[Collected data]
****

(** ** Numbers as Python sees them *)

Class PyNum (A : Type) : Type := {
  de_int : Z -> A;                (* an [int] literal used as an amount *)
  soma : A -> A -> A;             (* [x + y] *)
  subtrai : A -> A -> A;          (* [x - y] *)
  menor_igual : A -> A -> bool;   (* [x <= y] *)
  maior : A -> A -> bool          (* [x > y] *)
}.

Declare Scope py_scope.
Delimit Scope py_scope with py.
Infix "+" := soma : py_scope.
Infix "-" := subtrai : py_scope.
Infix "<=?" := menor_igual : py_scope.
Infix ">?" := maior : py_scope.

(** Python [int]. *)
#[export] Instance PyNum_int : PyNum Z := {|
  de_int := fun z => z;
  soma := Z.add;
  subtrai := Z.sub;
  menor_igual := Z.leb;
  maior := Z.gtb
|}.

(** Python [float]: binary64 with round-to-nearest-even; every comparison
    with a NaN is false, so [x > y] is not the negation of [x <= y]. *)
Definition float_de_int (z : Z) : float :=
  match z with
  | Z0 => PrimFloat.zero
  | Zpos _ => PrimFloat.of_uint63 (Uint63.of_Z z)
  | Zneg p => PrimFloat.opp (PrimFloat.of_uint63 (Uint63.of_Z (Zpos p)))
  end.

#[export] Instance PyNum_float : PyNum float := {|
  de_int := float_de_int;
  soma := PrimFloat.add;
  subtrai := PrimFloat.sub;
  menor_igual := PrimFloat.leb;
  maior := fun x y => PrimFloat.ltb y x
|}.

(** [x] is not negative: the Python test [x < 0], which [int] and [float]
    both evaluate as [0 > x], is false.  On [int] this is [0 <= x]; a
    [float] NaN is not negative either. *)
Definition nao_negativo {A : Type} `{PyNum A} (x : A) : Prop :=
  (de_int 0 >? x)%py = false.

(** The facts about order and sign the balance arguments rest on.  They
    do not mention exactness: both [int] and [float] have them
    ([PyNumOrdenado_int] and [PyNumOrdenado_float] below). *)
Class PyNumOrdenado (A : Type) `{PyNum A} : Prop := {
  zero_nao_negativo : nao_negativo (de_int 0);
  soma_nao_negativa : forall s v : A,
    nao_negativo s -> (v <=? de_int 0)%py = false ->
    nao_negativo (s + v)%py;
  subtrai_nao_negativa : forall s v : A,
    nao_negativo s -> (v <=? de_int 0)%py = false -> (v >? s)%py = false ->
    nao_negativo (s - v)%py;
  maior_que_nao_negativo : forall s v : A,
    nao_negativo s -> (v >? s)%py = true -> (v <=? de_int 0)%py = false
}.

(** Vocabulary for the binary64 instance, on the specification floats of
    the Standard Library. *)

(** Sign of a specification float: [sinal_de b x] when [x] is a NaN or
    carries the sign [b]. *)
Definition sinal_de (b : bool) (x : spec_float) : Prop :=
  match x with
  | S754_nan => True
  | S754_zero s | S754_infinity s | S754_finite s _ _ => s = b
  end.

(** A specification float that is not below zero: a NaN, a zero of either
    sign, or a positive number or infinity. *)
Definition sf_nao_negativo (x : spec_float) : Prop :=
  match x with
  | S754_infinity true | S754_finite true _ _ => False
  | _ => True
  end.

(** What [x <= 0] being false leaves: a NaN or something positive. *)
Definition sf_positivo_ou_nan (x : spec_float) : Prop :=
  match x with
  | S754_nan | S754_infinity false | S754_finite false _ _ => True
  | _ => False
  end.

(** ** Effects

    Every operation of the programs mutates its receiver and writes to
    standard output; the interactive shells also read lines and can die
    with an exception.  [Prog] threads a state through the calls, [Shell]
    adds the exception. *)

Definition nl : string := String (ascii_of_nat 10) EmptyString.

Inductive Excecao : Type :=
| NameError (nome : string)
| ValueError (texto : string)
| EOFError
| EnderecoInvalido (endereco : nat).

Inductive Resultado (R : Type) : Type :=
| Ok (r : R)
| Levanta (e : Excecao).

Arguments Ok {R} r.
Arguments Levanta {R} e.

Section Monad.
Context {W : Type}.

Definition Prog (R : Type) : Type := W -> R * W.

Definition ret {R} (r : R) : Prog R := fun w => (r, w).

Definition bind {R S} (m : Prog R) (k : R -> Prog S) : Prog S :=
  fun w => k (fst (m w)) (snd (m w)).

Definition Shell (R : Type) : Type := W -> Resultado R * W.

Definition ret_s {R} (r : R) : Shell R := fun w => (Ok r, w).

Definition bind_s {R S} (m : Shell R) (k : R -> Shell S) : Shell S :=
  fun w =>
    match m w with
    | (Ok r, w') => k r w'
    | (Levanta e, w') => (Levanta e, w')
    end.

Definition levantar {R} (e : Excecao) : Shell R := fun w => (Levanta e, w).
End Monad.

Arguments Prog : clear implicits.
Arguments Shell : clear implicits.

Declare Scope prog_scope.
Delimit Scope prog_scope with prog.
Notation "x <- m ;; k" := (bind m (fun x => k))
  (at level 61, m at next level, right associativity) : prog_scope.
Notation "m ;;; k" := (bind m (fun _ => k))
  (at level 61, right associativity) : prog_scope.

Declare Scope shell_scope.
Delimit Scope shell_scope with shell.
Notation "x <- m ;; k" := (bind_s m (fun x => k))
  (at level 61, m at next level, right associativity) : shell_scope.
Notation "m ;;; k" := (bind_s m (fun _ => k))
  (at level 61, right associativity) : shell_scope.

(** * The object-oriented program, [Desafio_02.py] *)

Module Desafio_02.

Section Modelo.
Context {A : Type} `{PyNum A}.
Local Open Scope py_scope.
Local Open Scope prog_scope.

(** An entry of [Historico._transacoes]: the dict with keys ["tipo"],
    ["valor"] and ["data"]. *)
Record Registro : Type := mkRegistro {
  tipo : string;
  valor_reg : A;
  data : string
}.

Record Historico : Type := mkHistorico {
  transacoes : list Registro
}.

(** The attributes [ContaCorrente.__init__] adds to those of [Conta]. *)
Record Corrente : Type := mkCorrente {
  limite : A;
  limite_saques : nat
}.

(** The dynamic class of an account object.  [limite_saques] is a number of
    withdrawals and is compared with a count of records: a natural
    number. *)
Inductive Classe : Type :=
| ClasseConta
| ClasseContaCorrente (cc : Corrente).

(** An account object: the attributes set by [Conta.__init__] and its
    dynamic class.  [cliente] is the identity of the owning client. *)
Record Conta : Type := mkConta {
  classe : Classe;
  saldo : A;
  numero : Z;
  agencia : string;
  cliente : nat;
  historico : Historico
}.

(** The state a method runs in: the receiver, what was printed so far, and
    the clock read by [datetime.now()] ([agora n] is the formatted time of
    the [n]-th reading). *)
Record Mundo : Type := mkMundo {
  conta : Conta;
  stdout : list string;
  agora : nat -> string;
  tique : nat
}.

Definition print (s : string) : Prog Mundo unit :=
  fun w => (tt, mkMundo (conta w) (stdout w ++ [s]) (agora w) (tique w)).

Definition datetime_now : Prog Mundo string :=
  fun w => (agora w (tique w),
            mkMundo (conta w) (stdout w) (agora w) (S (tique w))).

Definition ler_saldo : Prog Mundo A := fun w => (saldo (conta w), w).

Definition gravar_saldo (s : A) : Prog Mundo unit :=
  fun w =>
    let c := conta w in
    (tt, mkMundo (mkConta (classe c) s (numero c) (agencia c) (cliente c)
                          (historico c))
                 (stdout w) (agora w) (tique w)).

Definition ler_transacoes : Prog Mundo (list Registro) :=
  fun w => (transacoes (historico (conta w)), w).

Definition anexar_transacao (r : Registro) : Prog Mundo unit :=
  fun w =>
    let c := conta w in
    (tt, mkMundo (mkConta (classe c) (saldo c) (numero c) (agencia c)
                          (cliente c)
                          (mkHistorico (transacoes (historico c) ++ [r])))
                 (stdout w) (agora w) (tique w)).

(** *** Constructors *)

Definition Historico_init : Historico := mkHistorico [].

Definition Conta_init (numero : Z) (cliente : nat) : Conta :=
  mkConta ClasseConta (de_int 0) numero "0001" cliente Historico_init.

Definition ContaCorrente_init (numero : Z) (cliente : nat)
           (limite : A) (limite_saques : nat) : Conta :=
  mkConta (ClasseContaCorrente (mkCorrente limite limite_saques))
          (de_int 0) numero "0001" cliente Historico_init.

(** The defaults of [ContaCorrente.__init__]. *)
Definition limite_padrao : A := de_int 500.
Definition limite_saques_padrao : nat := 3.

(** *** Messages *)

Definition msg_valor_invalido : string :=
  nl ++ "@@@ Operação falhou! O valor informado é inválido. @@@".
Definition msg_saldo_insuficiente : string :=
  nl ++ "@@@ Operação falhou! Saldo insuficiente. @@@".
Definition msg_saque_ok : string :=
  nl ++ "=== Saque realizado com sucesso! ===".
Definition msg_deposito_ok : string :=
  nl ++ "=== Depósito realizado com sucesso! ===".
Definition msg_excede_limite : string :=
  nl ++ "@@@ Operação falhou! O valor do saque excede o limite. @@@".
Definition msg_excede_saques : string :=
  nl ++ "@@@ Operação falhou! Número máximo de saques excedido. @@@".

(** *** [Conta.sacar] and [Conta.depositar] *)

Definition Conta_sacar (valor : A) : Prog Mundo bool :=
  if valor <=? de_int 0 then
    print msg_valor_invalido ;;; ret false
  else
    s <- ler_saldo ;;
    if valor >? s then
      print msg_saldo_insuficiente ;;; ret false
    else
      gravar_saldo (s - valor) ;;;
      print msg_saque_ok ;;;
      ret true.

Definition Conta_depositar (valor : A) : Prog Mundo bool :=
  if valor <=? de_int 0 then
    print msg_valor_invalido ;;; ret false
  else
    s <- ler_saldo ;;
    gravar_saldo (s + valor) ;;;
    print msg_deposito_ok ;;;
    ret true.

****

#### [WHAT IS BEING ASKED]
Make a copy of each line in the records that has the word "Zpos".

#### [PROBLEM SOLUTION]
  | Zpos _ => PrimFloat.of_uint63 (Uint63.of_Z z)
  | Zneg p => PrimFloat.opp (PrimFloat.of_uint63 (Uint63.of_Z (Zpos p)))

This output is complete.